Most of the arguments for grammar's innate basis are not arguments based on evidence for such a genetic basis. Rather, the argument holds that general learning mechanisms are too weak to accomplish the acquisition of grammar and that regardless of the learning mechanism, the speech that children hear is inadequate to support the acquisition of grammar. Thus, grammar must be innate because there is no way to learn it. The argument that input is inadequate was made first by Noam Chomsky and is known as the poverty of the stimulus argument. The stimulus is the speech that children hear, and its poverty is its inability to support the acquisition of grammar. There are two aspects to the poverty of the stimulus argument. One is the assertion that it is impossible, in principle, for children to figure out the generative system underlying language just from hearing examples of sentences. The other is Chomsky's claim that the speech children hear is full of errors, false starts, slips of the tongue, and so on, giving children a very bad database from which to work.

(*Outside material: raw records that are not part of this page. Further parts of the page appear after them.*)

(* ===== verification/HandlerSpec.v ===== *)
(** * What the handler promises to a protocol

    The abstract execution of a protocol by one party ([reached]): a round
    takes at most one broadcast and one message per other party, a message
    only after the broadcast of its sender, and is finalised once everything
    it expects has arrived.  [HandlerInv] shows that [MultiHandler] refines
    this system; protocols are verified against it. *)

From Stdlib Require Import ZArith Lia.
From stdpp Require Import base gmap strings list pretty numbers.
From S2P Require Import Prelude Hash Party Round Message Handler.

Local Open Scope Z_scope.

Section Spec.
Context {R Content Result : Type} {RO : RoundOps R Content Result} `{Blake3}.

Definition r_others (r : R) : list ID := otherPartyIDs (r_helper r).
Definition r_Final (r : R) : Number := FinalRoundNumber (info (r_helper r)).
Definition expects (r : R) : Prop := is_Some (r_MessageContent r).

(** The channel that the handler gives to [Finalize]. *)
Definition fresh_out (r : R) : chan (round_Message Content) := mkChan (S (N (r_helper r))) [].

(** Everything that round [r] waits for has arrived: [B] and [M] are the
    senders of the broadcasts and messages it has processed. *)
Definition complete (r : R) (B M : gset ID) : Prop :=
  2 <= r_Number r <= r_Final r ->
  forall id, id ∈ r_others r ->
    (r_is_broadcast r = true -> id ∈ B) /\ (expects r -> id ∈ M).

Inductive reached (r0 : R) : R -> gset ID -> gset ID -> Prop :=
| reached_start : reached r0 r0 ∅ ∅
| reached_broadcast r B M m r' :
    reached r0 r B M -> r_is_broadcast r = true -> rm_Broadcast m = true ->
    rm_From m ∈ r_others r -> rm_From m ∉ B ->
    r_StoreBroadcastMessage r m = Ret r' ->
    reached r0 r' ({[rm_From m]} ∪ B) M
| reached_message r B M m r' :
    reached r0 r B M -> expects r -> rm_Broadcast m = false ->
    rm_From m ∈ r_others r -> rm_From m ∉ M -> (r_is_broadcast r = true -> rm_From m ∈ B) ->
    r_VerifyMessage r m = Ret tt -> r_StoreMessage r m = Ret r' ->
    reached r0 r' B ({[rm_From m]} ∪ M)
| reached_next r B M rand r' out' rand' :
    reached r0 r B M -> complete r B M ->
    r_Finalize r rand (fresh_out r) = (Ret (Running r'), out', rand') ->
    reached r0 r' ∅ ∅.

(** The results that an execution can deliver. *)
Inductive delivered (r0 : R) : Result -> Prop :=
| delivered_output r B M rand h res out' rand' :
    reached r0 r B M -> complete r B M ->
    r_Finalize r rand (fresh_out r) = (Ret (Output h res), out', rand') ->
    delivered r0 res.

(** The part of the session data that no round changes. *)
Definition same_session (h h' : Helper) : Prop :=
  info h' = info h /\ partyIDs h' = partyIDs h /\ otherPartyIDs h' = otherPartyIDs h /\
  ssid h' = ssid h.

(** Storing a message does not change what kind of round it is. *)
Definition same_round (r r' : R) : Prop :=
  r_helper r' = r_helper r /\ r_Number r' = r_Number r /\
  r_is_broadcast r' = r_is_broadcast r /\ (expects r' <-> expects r).

(** How rounds of a protocol behave, whatever they compute. *)
Class RoundLaws : Prop := {
  rl_number r : 1 <= r_Number r < 2 ^ 16;
  rl_store r m r' : r_StoreMessage r m = Ret r' -> same_round r r';
  rl_store_broadcast r m r' : r_StoreBroadcastMessage r m = Ret r' -> same_round r r';
  rl_next r rand out r' out' rand' :
    r_Finalize r rand out = (Ret (Running r'), out', rand') ->
    r_Number r' = r_Number r + 1 /\ same_session (r_helper r) (r_helper r');
  rl_output r rand out h res out' rand' :
    r_Finalize r rand out = (Ret (Output h res), out', rand') -> same_session (r_helper r) h;
  rl_abort r rand out h e c out' rand' :
    r_Finalize r rand out = (Ret (Abort h e c), out', rand') -> same_session (r_helper r) h
}.

Definition no_panic {A} (m : outcome A) : Prop := forall p, m <> Panic p.

(** None of the code that the handler calls panics on a reached round. *)
Record never_panics (r0 : R) : Prop := {
  np_unmarshal (c : Content) b : no_panic (cbor_Unmarshal c b);
  np_verify r B M m : reached r0 r B M -> no_panic (r_VerifyMessage r m);
  np_store r B M m :
    reached r0 r B M -> r_VerifyMessage r m = Ret tt -> no_panic (r_StoreMessage r m);
  np_store_broadcast r B M m : reached r0 r B M -> no_panic (r_StoreBroadcastMessage r m);
  np_finalize r B M rand s out' rand' :
    reached r0 r B M -> complete r B M ->
    r_Finalize r rand (fresh_out r) = (s, out', rand') ->
    no_panic s /\ Forall (fun m => is_ret (cbor_Marshal (rm_Content m)) = true) (ch_buf out')
}.

Lemma same_session_refl h : same_session h h.
Proof. done. Qed.

Lemma same_session_trans h1 h2 h3 :
  same_session h1 h2 -> same_session h2 h3 -> same_session h1 h3.
Proof. unfold same_session. intuition congruence. Qed.

Lemma same_round_refl r : same_round r r.
Proof. done. Qed.

Lemma same_round_trans r1 r2 r3 : same_round r1 r2 -> same_round r2 r3 -> same_round r1 r3.
Proof. unfold same_round. intuition congruence. Qed.

Lemma same_round_others r r' : same_round r r' -> r_others r' = r_others r.
Proof. unfold r_others. by intros (-> & _). Qed.

(** The session data of the first round is that of every reached round. *)
Lemma reached_session `{!RoundLaws} r0 r B M :
  reached r0 r B M -> same_session (r_helper r0) (r_helper r).
Proof.
  induction 1 as [|r B M m r' _ IH _ _ _ _ E|r B M m r' _ IH _ _ _ _ _ _ E|r B M rand r' o q _ IH _ E].
  - apply same_session_refl.
  - destruct (rl_store_broadcast _ _ _ E) as (-> & _). done.
  - destruct (rl_store _ _ _ E) as (-> & _). done.
  - destruct (rl_next _ _ _ _ _ _ E) as [_ S]. by eapply same_session_trans.
Qed.

(** Only other parties are recorded as senders. *)
Lemma reached_senders `{!RoundLaws} r0 r B M id :
  reached r0 r B M -> id ∈ B \/ id ∈ M -> id ∈ r_others r0.
Proof.
  induction 1 as [|r B M m r' Re IH _ _ Ho _ _|r B M m r' Re IH _ _ Ho _ _ _ _|r B M rand r' o q _ IH _ E].
  - set_solver.
  - apply reached_session in Re as (_ & _ & Eo & _). unfold r_others in *. rewrite Eo in Ho.
    set_solver.
  - apply reached_session in Re as (_ & _ & Eo & _). unfold r_others in *. rewrite Eo in Ho.
    set_solver.
  - set_solver.
Qed.

End Spec.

These claims that support the contention that grammar must be innate have been countered, although the adequacy of the counterarguments is disputed. The assertion that cognitive mechanisms are inadequate has been countered with proposals of how general cognitive mechanisms could achieve aspects of grammatical knowledge and with evidence that general cognition does contribute to grammatical development. These arguments also often involve some definition of the nature of the adult language that children eventually achieve. The assertion that the input is inadequate has been countered with evidence that the speech children hear is not so impoverished as Chomsky had supposed and that it does play a significant role in grammatical development.